EXERCISE DESCRIPTION: The entries below contain a line with "Section Text." and a line with "Definition before (i". Quote exactly those two lines and all lines between them.

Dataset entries
(* ===== verification/GoRegexp.v ===== *)
(** * [regexp]

    The expressions of Go on ASCII, read as [syntax.Parse] reads them with the
    flags of [regexp.Compile]: literals, classes, groups, assertions and
    repetitions, with its errors.  What an expression matches is a relation
    between positions of the text ([denotes]); [ends] computes it.  The names
    of Unicode and POSIX classes, quoted text and the flags of a group are not
    read here: for them [Compile] asks its parameter. *)

From S2P Require Import Prelude GoStd GoJson.

Module Regexp.

(** ** Expressions *)

Inductive class := Class (negated : bool) (ranges : list (N * N)).

Inductive regex :=
| REmpty
| RClass (c : class)
| RBeginText
| REndText
| RWordBoundary
| RNoWordBoundary
| RConcat (a b : regex)
| RAlternate (a b : regex)
| RStar (a : regex)
| RPlus (a : regex)
| RQuest (a : regex)
| RRepeat (min : nat) (max : option nat) (a : regex).

Definition in_ranges (ranges : list (N * N)) (c : N) : bool :=
  existsb (fun '(lo, hi) => (lo <=? c) && (c <=? hi))%N ranges.
Definition in_class (k : class) (c : N) : bool :=
  let 'Class negated ranges := k in xorb negated (in_ranges ranges c).

(** The runes of a text; a byte that begins no sequence is U+FFFD. *)
Definition decode_sequence (bytes : list N) : N :=
  match bytes with
  | [a] => a
  | [a; b] => (a mod 32) * 64 + b mod 64
  | [a; b; c] => (a mod 16) * 4096 + (b mod 64) * 64 + c mod 64
  | [a; b; c; d] => (a mod 8) * 262144 + (b mod 64) * 4096 + (c mod 64) * 64 + d mod 64
  | _ => 65533
  end%N.
Fixpoint codes (n : nat) (s : string) : list N :=
  match n, s with
  | S n', String c s' => code c :: codes n' s'
  | _, _ => []
  end.
(** [k] bytes of the current sequence are still to come. *)
Fixpoint runes_from (k : nat) (s : string) : list N :=
  match s with
  | EmptyString => []
  | String c s' =>
      match k with
      | S k' => runes_from k' s'
      | O => let l := utf8_len s in decode_sequence (codes l s) :: runes_from (pred l) s'
      end
  end.
Definition runes_of (s : string) : list N := runes_from 0 s.

Definition digits : list (N * N) := [(48, 57)]%N.
Definition spaces : list (N * N) := [(9, 10); (12, 13); (32, 32)]%N.
Definition words : list (N * N) := [(48, 57); (65, 90); (95, 95); (97, 122)]%N.

(** ** What an expression matches *)

Section Text.
Context (w : list N).

Definition word_at (o : option N) : bool := match o with Some c => in_ranges words c | None => false end.
Definition before (i : nat) : option N := match i with O => None | S j => w !! j end.
Definition boundary (i : nat) : bool := xorb (word_at (before i)) (word_at (w !! i)).

(** From the position before the match to the one after it. *)
Fixpoint denotes (e : regex) : nat -> nat -> Prop :=
  match e with
  | REmpty => fun i j => j = i
  | RClass k => fun i j => j = S i /\ exists c, w !! i = Some c /\ in_class k c = true
  | RBeginText => fun i j => j = i /\ i = 0
  | REndText => fun i j => j = i /\ i = length w
  | RWordBoundary => fun i j => j = i /\ boundary i = true
  | RNoWordBoundary => fun i j => j = i /\ boundary i = false
  | RConcat a b => fun i j => exists k, denotes a i k /\ denotes b k j
  | RAlternate a b => fun i j => denotes a i j \/ denotes b i j
  | RStar a => rtc (denotes a)
  | RPlus a => fun i j => exists k, denotes a i k /\ rtc (denotes a) k j
  | RQuest a => fun i j => j = i \/ denotes a i j
  | RRepeat n None a => fun i j => exists k, nsteps (denotes a) n i k /\ rtc (denotes a) k j
  | RRepeat n (Some m) a => fun i j => exists k, n <= k <= m /\ nsteps (denotes a) k i j
  end.

Definition then_ends (f : nat -> list nat) (l : list nat) : list nat := remove_dups (flat_map f l).
(** As many as there are, when each makes progress. *)
Fixpoint star_ends (f : nat -> list nat) (fuel i : nat) : list nat :=
  match fuel with
  | O => [i]
  | S fuel' => i :: remove_dups (flat_map (star_ends f fuel') (filter (fun k => i < k) (f i)))
  end.
Fixpoint upto_ends (f : nat -> list nat) (n : nat) (l : list nat) : list nat :=
  match n with
  | O => l
  | S n' => remove_dups (l ++ upto_ends f n' (then_ends f l))
  end.

Fixpoint ends (e : regex) (i : nat) : list nat :=
  match e with
  | REmpty => [i]
  | RClass k => match w !! i with Some c => if in_class k c then [S i] else [] | None => [] end
  | RBeginText => if decide (i = 0) then [i] else []
  | REndText => if decide (i = length w) then [i] else []
  | RWordBoundary => if boundary i then [i] else []
  | RNoWordBoundary => if boundary i then [] else [i]
  | RConcat a b => then_ends (ends b) (ends a i)
  | RAlternate a b => remove_dups (ends a i ++ ends b i)
  | RStar a => star_ends (ends a) (length w) i
  | RPlus a => then_ends (star_ends (ends a) (length w)) (ends a i)
  | RQuest a => i :: ends a i
  | RRepeat n None a => then_ends (star_ends (ends a) (length w)) (Nat.iter n (then_ends (ends a)) [i])
  | RRepeat n (Some m) a =>
      if m <? n then [] else upto_ends (ends a) (m - n) (Nat.iter n (then_ends (ends a)) [i])
  end.
End Text.

(** [MatchString]: somewhere in the text. *)
Definition MatchString (e : regex) (s : string) : bool :=
  let w := runes_of s in
  existsb (fun i => match ends w e i with [] => false | _ => true end) (seq 0 (S (length w))).

(** ** Reading an expression *)

(** An expression is read, is rejected, or is outside of this file. *)
Inductive reading (A : Type) := Read (a : A) | Invalid | Elsewhere.
Arguments Read {A} a.
Arguments Invalid {A}.
Arguments Elsewhere {A}.
#[export] Instance reading_ret : MRet reading := fun A a => Read a.
#[export] Instance reading_bind : MBind reading := fun A B f m =>
  match m with Read a => f a | Invalid => Invalid | Elsewhere => Elsewhere end.

(** The text after a first character. *)
Definition strip (c : ascii) (s : string) : option string :=
  match s with String d s' => if (d =? c)%char then Some s' else None | EmptyString => None end.

Definition is_digit (c : ascii) : bool := within 48 57 c.
Definition alphanumeric (c : ascii) : bool := is_digit c || within 65 90 c || within 97 122 c.
Definition max_rune : N := 1114111.
Definition single (n : N) : class := Class false [(n, n)].

(** The ranges between sorted ranges, from [lo] on. *)
Fixpoint gaps (lo : N) (ranges : list (N * N)) : list (N * N) :=
  match ranges with
  | [] => [(lo, max_rune)]
  | (a, b) :: ranges' => (if (lo <? a)%N then [(lo, a - 1)%N] else []) ++ gaps (b + 1) ranges'
  end.

(** [parsePerlClassEscape], after the backslash. *)
Definition perl_class (c : ascii) : option (list (N * N)) :=
  if (c =? "d")%char then Some digits else if (c =? "D")%char then Some (gaps 0 digits)
  else if (c =? "s")%char then Some spaces else if (c =? "S")%char then Some (gaps 0 spaces)
  else if (c =? "w")%char then Some words else if (c =? "W")%char then Some (gaps 0 words)
  else None.

(** The digits of [\x{...}]. *)
Fixpoint hex_braced (any : bool) (n : N) (s : string) : reading (N * string) :=
  match s with
  | EmptyString => Invalid
  | String c s' =>
      if (c =? "}")%char then if any then Read (n, s') else Invalid
      else match hex_value c with
      | Some v => let n' := (n * 16 + Z.to_N v)%N in if (max_rune <? n')%N then Invalid else hex_braced true n' s'
      | None => Invalid
      end
  end.
Definition octal (c : ascii) : bool := within 48 55 c.
(** Up to [k] more octal digits. *)
Fixpoint octals (k : nat) (n : N) (s : string) : N * string :=
  match k, s with
  | S k', String c s' => if octal c then octals k' (n * 8 + (code c - 48))%N s' else (n, s)
  | _, _ => (n, s)
  end.

(** [parseEscape], after the backslash: a rune. *)
Definition parse_escape (s : string) : reading (N * string) :=
  match s with
  | EmptyString => Invalid
  | String c s' =>
      if octal c then
        if (c =? "0")%char then Read (octals 2 0 s')
        else match s' with
        | String d _ => if octal d then Read (octals 2 (code c - 48)%N s') else Invalid
        | EmptyString => Invalid
        end
      else if (c =? "x")%char then
        match strip "{" s', s' with
        | Some s'', _ => hex_braced false 0 s''
        | None, String a (String b s'') =>
            match hex_value a, hex_value b with
            | Some x, Some y => Read (Z.to_N x * 16 + Z.to_N y, s'')%N
            | _, _ => Invalid
            end
        | None, _ => Invalid
        end
      else if (c =? "a")%char then Read (7, s')%N else if (c =? "f")%char then Read (12, s')%N
      else if (c =? "n")%char then Read (10, s')%N else if (c =? "r")%char then Read (13, s')%N
      else if (c =? "t")%char then Read (9, s')%N else if (c =? "v")%char then Read (11, s')%N
      else if alphanumeric c then Invalid else Read (code c, s')
  end.

(** [parseClassChar]. *)
Definition class_char (s : string) : reading (N * string) :=
  match s with
  | EmptyString => Invalid
  | String c s' => if (c =? "\")%char then parse_escape s' else Read (code c, s')
  end.

(** A character or a range; a minus before the bracket is literal. *)
Definition class_range (s : string) : reading (list (N * N) * string) :=
  '(lo, t) ← class_char s;
  match strip "-" t with
  | Some (String c t') =>
      if (c =? "]")%char then Read ([(lo, lo)], t)
      else '(hi, t'') ← class_char (String c t'); if (hi <? lo)%N then Invalid else Read ([(lo, hi)], t'')
  | _ => Read ([(lo, lo)], t)
  end.

(** One member of a class. *)
Definition class_item (s : string) : reading (list (N * N) * string) :=
  match strip "[" s ≫= strip ":", strip "\" s with
  | Some _, _ => Elsewhere
  | None, Some (String c s') =>
      match perl_class c with
      | Some rs => Read (rs, s')
      | None => if (c =? "p")%char || (c =? "P")%char then Elsewhere else class_range s
      end
  | _, _ => class_range s
  end.

(** The members up to the bracket, which is literal in the first place. *)
Fixpoint class_items (fuel : nat) (first : bool) (acc : list (N * N)) (s : string) : reading (list (N * N) * string) :=
  match fuel with
  | O => Invalid
  | S fuel' =>
      match s with
      | String c s' =>
          if (c =? "]")%char && negb first then Read (acc, s')
          else '(rs, t) ← class_item s; class_items fuel' false (acc ++ rs) t
      | EmptyString => Invalid
      end
  end.

(** [parseClass], after the bracket. *)
Definition parse_class (s : string) : reading (class * string) :=
  let '(negated, t) := match strip "^" s with Some s' => (true, s') | None => (false, s) end in
  '(rs, t') ← class_items (S (String.length t)) true [] t;
  Read (Class negated rs, t').

(** [parseInt]: no leading zero; too large a number is [None]. *)
Fixpoint scan_int (n : N) (s : string) : N * string :=
  match s with
  | String c s' => if is_digit c then scan_int (n * 10 + (code c - 48))%N s' else (n, s)
  | EmptyString => (n, s)
  end.
Definition parse_int (s : string) : option (N * string) :=
  match s with
  | String c s' =>
      if is_digit c then
        match s' with
        | String d _ => if (c =? "0")%char && is_digit d then None else Some (scan_int 0 s)
        | EmptyString => Some (scan_int 0 s)
        end
      else None
  | EmptyString => None
  end.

EXERCISE RESPONSE:
Section Text.
Context (w : list N).

Definition word_at (o : option N) : bool := match o with Some c => in_ranges words c | None => false end.
Definition before (i : nat) : option N := match i with O => None | S j => w !! j end.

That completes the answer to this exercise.